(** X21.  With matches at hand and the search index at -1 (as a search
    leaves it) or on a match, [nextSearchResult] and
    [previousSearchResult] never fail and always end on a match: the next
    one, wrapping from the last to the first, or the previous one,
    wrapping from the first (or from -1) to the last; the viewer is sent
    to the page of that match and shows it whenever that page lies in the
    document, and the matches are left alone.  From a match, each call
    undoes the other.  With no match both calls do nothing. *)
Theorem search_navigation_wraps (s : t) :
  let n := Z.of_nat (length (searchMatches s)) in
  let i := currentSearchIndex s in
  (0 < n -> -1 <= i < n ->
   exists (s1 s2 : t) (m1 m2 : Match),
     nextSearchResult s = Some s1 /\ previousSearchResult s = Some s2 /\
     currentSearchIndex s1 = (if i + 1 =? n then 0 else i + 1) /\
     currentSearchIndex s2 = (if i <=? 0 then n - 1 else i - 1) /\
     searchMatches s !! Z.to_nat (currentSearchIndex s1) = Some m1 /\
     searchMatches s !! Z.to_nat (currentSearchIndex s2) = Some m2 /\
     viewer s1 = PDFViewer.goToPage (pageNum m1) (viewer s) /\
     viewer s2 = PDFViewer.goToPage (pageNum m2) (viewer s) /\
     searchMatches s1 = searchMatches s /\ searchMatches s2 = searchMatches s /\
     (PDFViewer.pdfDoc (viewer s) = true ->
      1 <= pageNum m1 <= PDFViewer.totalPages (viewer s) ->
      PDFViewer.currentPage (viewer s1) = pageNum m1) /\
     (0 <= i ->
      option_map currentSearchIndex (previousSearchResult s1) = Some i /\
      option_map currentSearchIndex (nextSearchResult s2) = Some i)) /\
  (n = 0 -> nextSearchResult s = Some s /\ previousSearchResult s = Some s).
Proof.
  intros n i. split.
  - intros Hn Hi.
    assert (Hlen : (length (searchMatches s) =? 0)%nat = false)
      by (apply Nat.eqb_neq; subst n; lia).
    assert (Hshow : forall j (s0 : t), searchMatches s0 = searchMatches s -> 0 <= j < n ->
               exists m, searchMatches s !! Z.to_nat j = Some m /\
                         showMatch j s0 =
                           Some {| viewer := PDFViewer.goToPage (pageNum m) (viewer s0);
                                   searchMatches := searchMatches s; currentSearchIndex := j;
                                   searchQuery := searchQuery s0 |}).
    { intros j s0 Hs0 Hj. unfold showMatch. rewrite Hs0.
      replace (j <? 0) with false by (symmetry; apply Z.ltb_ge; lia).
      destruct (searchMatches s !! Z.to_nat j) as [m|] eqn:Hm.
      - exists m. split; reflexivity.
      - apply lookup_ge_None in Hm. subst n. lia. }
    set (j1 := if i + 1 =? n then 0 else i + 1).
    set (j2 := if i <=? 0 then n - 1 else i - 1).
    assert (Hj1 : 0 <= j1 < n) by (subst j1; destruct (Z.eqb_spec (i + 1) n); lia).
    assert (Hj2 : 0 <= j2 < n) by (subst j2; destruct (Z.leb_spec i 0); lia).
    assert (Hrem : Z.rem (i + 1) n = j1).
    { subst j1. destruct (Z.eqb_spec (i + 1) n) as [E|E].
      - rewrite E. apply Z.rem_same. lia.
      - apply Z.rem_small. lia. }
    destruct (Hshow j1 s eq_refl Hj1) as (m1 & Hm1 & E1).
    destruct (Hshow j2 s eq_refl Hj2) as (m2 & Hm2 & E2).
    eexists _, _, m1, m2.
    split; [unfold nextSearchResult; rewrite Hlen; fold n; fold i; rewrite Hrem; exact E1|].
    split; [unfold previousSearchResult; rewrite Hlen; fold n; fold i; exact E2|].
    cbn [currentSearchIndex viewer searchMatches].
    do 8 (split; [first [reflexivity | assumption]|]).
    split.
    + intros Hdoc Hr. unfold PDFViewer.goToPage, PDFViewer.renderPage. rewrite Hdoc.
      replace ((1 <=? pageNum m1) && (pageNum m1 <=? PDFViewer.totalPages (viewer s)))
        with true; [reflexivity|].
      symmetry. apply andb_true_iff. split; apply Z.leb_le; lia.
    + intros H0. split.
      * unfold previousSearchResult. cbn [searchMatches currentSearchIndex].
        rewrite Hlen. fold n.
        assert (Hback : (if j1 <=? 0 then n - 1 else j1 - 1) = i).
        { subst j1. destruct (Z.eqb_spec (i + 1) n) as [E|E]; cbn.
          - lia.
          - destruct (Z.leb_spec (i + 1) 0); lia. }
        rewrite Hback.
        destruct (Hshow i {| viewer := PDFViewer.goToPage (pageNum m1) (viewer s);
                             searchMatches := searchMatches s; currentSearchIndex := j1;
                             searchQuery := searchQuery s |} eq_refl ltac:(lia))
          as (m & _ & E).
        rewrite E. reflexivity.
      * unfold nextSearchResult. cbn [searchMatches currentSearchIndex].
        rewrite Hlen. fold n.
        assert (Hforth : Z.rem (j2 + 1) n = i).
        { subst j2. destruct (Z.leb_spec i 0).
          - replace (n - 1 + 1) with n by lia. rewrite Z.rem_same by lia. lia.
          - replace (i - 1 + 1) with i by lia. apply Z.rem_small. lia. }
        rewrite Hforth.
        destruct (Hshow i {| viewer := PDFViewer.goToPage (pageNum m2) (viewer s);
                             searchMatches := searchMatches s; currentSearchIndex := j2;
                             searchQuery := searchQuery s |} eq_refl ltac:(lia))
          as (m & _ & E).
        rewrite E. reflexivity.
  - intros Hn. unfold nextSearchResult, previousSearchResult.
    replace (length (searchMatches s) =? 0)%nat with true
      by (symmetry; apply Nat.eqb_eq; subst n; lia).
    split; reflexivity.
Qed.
···
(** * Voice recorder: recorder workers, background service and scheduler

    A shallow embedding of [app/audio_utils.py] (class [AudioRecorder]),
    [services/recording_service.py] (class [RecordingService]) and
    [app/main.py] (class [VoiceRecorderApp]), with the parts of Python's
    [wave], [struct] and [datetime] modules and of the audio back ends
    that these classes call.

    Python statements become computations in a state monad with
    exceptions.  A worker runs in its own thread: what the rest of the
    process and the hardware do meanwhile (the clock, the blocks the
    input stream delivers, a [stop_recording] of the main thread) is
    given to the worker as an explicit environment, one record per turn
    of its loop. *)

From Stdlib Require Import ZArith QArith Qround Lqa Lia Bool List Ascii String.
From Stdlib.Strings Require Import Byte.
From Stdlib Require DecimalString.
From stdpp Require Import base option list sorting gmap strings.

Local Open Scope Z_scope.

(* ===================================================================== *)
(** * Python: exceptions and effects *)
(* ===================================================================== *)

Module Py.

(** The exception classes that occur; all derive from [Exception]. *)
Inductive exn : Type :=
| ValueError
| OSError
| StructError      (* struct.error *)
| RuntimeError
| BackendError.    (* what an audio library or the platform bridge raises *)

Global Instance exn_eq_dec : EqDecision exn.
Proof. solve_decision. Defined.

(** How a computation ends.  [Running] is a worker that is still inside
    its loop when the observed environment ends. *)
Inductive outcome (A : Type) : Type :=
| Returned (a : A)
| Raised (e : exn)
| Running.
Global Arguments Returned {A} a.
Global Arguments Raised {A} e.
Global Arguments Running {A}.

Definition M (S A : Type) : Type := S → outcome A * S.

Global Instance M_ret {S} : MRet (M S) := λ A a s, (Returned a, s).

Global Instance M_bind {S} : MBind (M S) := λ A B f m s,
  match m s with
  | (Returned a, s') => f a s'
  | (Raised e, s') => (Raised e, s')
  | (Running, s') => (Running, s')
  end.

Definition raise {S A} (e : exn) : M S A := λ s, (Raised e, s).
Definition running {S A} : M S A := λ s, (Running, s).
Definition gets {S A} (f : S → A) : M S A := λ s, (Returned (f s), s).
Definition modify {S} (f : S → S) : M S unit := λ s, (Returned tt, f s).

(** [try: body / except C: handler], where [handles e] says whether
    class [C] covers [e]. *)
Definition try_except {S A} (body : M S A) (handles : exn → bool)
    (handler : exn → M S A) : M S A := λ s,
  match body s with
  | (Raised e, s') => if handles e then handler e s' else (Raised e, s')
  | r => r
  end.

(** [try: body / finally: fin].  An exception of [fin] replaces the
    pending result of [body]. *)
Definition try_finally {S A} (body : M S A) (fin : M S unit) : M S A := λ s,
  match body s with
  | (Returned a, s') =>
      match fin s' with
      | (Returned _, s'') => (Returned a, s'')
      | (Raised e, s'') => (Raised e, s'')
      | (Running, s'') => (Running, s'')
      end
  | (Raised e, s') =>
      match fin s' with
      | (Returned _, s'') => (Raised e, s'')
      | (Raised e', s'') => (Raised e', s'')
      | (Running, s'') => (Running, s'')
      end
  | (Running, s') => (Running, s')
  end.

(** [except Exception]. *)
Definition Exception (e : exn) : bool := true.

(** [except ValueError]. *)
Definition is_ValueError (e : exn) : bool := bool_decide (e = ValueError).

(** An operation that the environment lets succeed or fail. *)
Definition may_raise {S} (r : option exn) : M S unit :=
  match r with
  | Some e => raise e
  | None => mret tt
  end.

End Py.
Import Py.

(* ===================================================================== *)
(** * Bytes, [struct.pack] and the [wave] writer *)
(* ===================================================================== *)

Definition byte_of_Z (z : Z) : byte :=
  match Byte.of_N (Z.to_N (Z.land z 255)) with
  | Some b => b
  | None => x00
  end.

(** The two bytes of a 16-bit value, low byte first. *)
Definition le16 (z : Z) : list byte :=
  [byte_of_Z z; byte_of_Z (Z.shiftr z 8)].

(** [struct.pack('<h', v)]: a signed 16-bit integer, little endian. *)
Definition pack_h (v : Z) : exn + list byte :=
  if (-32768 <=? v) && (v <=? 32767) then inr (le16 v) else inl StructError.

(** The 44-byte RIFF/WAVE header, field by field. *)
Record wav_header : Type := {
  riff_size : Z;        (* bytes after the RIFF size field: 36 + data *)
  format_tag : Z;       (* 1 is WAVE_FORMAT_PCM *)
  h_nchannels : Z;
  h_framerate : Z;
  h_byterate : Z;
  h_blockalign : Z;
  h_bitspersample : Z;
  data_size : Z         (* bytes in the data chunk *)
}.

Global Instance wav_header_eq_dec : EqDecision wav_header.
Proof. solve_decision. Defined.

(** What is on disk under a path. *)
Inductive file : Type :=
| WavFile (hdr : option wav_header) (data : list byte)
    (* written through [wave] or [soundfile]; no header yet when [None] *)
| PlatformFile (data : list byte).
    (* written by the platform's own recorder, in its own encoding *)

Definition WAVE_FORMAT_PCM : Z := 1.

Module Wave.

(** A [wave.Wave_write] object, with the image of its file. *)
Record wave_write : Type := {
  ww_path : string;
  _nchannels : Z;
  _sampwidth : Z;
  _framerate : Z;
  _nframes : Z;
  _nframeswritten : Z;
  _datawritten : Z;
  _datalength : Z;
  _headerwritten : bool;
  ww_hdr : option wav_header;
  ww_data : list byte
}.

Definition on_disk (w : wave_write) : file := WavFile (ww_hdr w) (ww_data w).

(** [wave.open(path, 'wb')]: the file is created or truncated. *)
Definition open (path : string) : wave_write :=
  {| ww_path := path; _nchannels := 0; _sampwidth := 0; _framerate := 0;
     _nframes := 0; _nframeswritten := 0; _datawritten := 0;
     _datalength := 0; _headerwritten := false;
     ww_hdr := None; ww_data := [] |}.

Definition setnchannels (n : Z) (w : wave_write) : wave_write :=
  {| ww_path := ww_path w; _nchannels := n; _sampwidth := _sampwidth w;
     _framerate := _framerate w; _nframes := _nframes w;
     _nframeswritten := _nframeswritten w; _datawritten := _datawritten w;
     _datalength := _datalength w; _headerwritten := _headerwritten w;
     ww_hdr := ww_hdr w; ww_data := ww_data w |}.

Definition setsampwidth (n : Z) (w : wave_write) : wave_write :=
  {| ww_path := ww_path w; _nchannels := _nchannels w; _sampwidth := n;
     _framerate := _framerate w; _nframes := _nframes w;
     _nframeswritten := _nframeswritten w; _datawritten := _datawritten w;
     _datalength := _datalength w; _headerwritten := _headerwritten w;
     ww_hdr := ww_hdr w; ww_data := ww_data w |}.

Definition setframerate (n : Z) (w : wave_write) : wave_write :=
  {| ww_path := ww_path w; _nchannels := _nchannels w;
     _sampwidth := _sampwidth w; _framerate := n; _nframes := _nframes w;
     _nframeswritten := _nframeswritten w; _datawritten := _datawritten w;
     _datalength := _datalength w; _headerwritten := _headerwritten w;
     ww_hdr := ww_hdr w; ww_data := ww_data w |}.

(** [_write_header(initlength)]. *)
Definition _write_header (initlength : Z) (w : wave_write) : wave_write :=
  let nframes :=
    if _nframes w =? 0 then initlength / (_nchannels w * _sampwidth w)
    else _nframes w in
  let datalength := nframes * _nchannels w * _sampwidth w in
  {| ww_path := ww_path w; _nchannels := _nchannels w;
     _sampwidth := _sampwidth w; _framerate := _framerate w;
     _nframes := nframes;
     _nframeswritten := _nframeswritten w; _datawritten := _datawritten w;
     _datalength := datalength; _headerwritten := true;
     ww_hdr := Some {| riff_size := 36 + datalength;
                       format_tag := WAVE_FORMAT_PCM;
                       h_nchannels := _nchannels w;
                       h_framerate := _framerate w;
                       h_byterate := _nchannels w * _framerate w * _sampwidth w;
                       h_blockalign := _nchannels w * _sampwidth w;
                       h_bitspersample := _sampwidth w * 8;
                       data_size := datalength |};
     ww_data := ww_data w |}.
···
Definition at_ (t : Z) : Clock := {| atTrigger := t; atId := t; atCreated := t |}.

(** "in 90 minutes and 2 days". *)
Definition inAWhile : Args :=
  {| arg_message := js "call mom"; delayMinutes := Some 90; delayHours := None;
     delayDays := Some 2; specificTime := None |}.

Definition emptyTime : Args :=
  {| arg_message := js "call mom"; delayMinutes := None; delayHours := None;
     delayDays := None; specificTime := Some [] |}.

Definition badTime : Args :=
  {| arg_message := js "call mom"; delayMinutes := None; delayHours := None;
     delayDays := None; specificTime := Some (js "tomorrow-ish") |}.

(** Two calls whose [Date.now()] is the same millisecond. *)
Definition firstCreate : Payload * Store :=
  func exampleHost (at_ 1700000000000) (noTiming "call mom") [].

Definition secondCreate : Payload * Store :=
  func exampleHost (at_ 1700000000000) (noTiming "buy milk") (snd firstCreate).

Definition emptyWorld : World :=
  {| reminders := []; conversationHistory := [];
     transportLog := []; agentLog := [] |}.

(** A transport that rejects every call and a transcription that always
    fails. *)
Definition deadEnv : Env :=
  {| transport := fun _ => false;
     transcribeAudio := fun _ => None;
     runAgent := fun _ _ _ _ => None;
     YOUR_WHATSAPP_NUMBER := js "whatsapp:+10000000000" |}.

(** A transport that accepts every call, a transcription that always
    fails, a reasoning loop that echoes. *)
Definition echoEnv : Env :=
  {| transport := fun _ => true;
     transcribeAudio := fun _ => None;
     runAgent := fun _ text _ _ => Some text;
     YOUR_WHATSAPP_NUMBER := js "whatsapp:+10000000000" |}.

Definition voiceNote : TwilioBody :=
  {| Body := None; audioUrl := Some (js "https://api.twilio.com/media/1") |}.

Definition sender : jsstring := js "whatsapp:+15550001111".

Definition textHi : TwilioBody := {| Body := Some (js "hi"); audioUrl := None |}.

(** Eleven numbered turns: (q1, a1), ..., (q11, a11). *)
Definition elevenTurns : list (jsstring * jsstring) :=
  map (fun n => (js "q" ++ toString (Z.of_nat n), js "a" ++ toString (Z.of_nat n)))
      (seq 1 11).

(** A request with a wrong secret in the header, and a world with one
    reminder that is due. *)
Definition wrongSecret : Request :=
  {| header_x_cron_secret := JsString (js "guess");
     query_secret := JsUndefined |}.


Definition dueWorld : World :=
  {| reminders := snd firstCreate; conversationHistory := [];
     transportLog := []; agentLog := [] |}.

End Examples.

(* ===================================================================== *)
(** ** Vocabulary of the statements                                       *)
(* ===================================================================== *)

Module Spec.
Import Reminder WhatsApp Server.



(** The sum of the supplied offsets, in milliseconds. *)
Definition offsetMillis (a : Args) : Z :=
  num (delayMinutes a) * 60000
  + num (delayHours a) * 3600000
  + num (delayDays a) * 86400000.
···
Copy every line of the entries above in which "Returned" occurs.

## ANSWER FOR THE TASK
| Returned (a : A)
Global Arguments Returned {A} a.
Global Instance M_ret {S} : MRet (M S) := λ A a s, (Returned a, s).
  | (Returned a, s') => f a s'
Definition gets {S A} (f : S → A) : M S A := λ s, (Returned (f s), s).
Definition modify {S} (f : S → S) : M S unit := λ s, (Returned tt, f s).
  | (Returned a, s') =>
      | (Returned _, s'') => (Returned a, s'')
      | (Returned _, s'') => (Raised e, s'')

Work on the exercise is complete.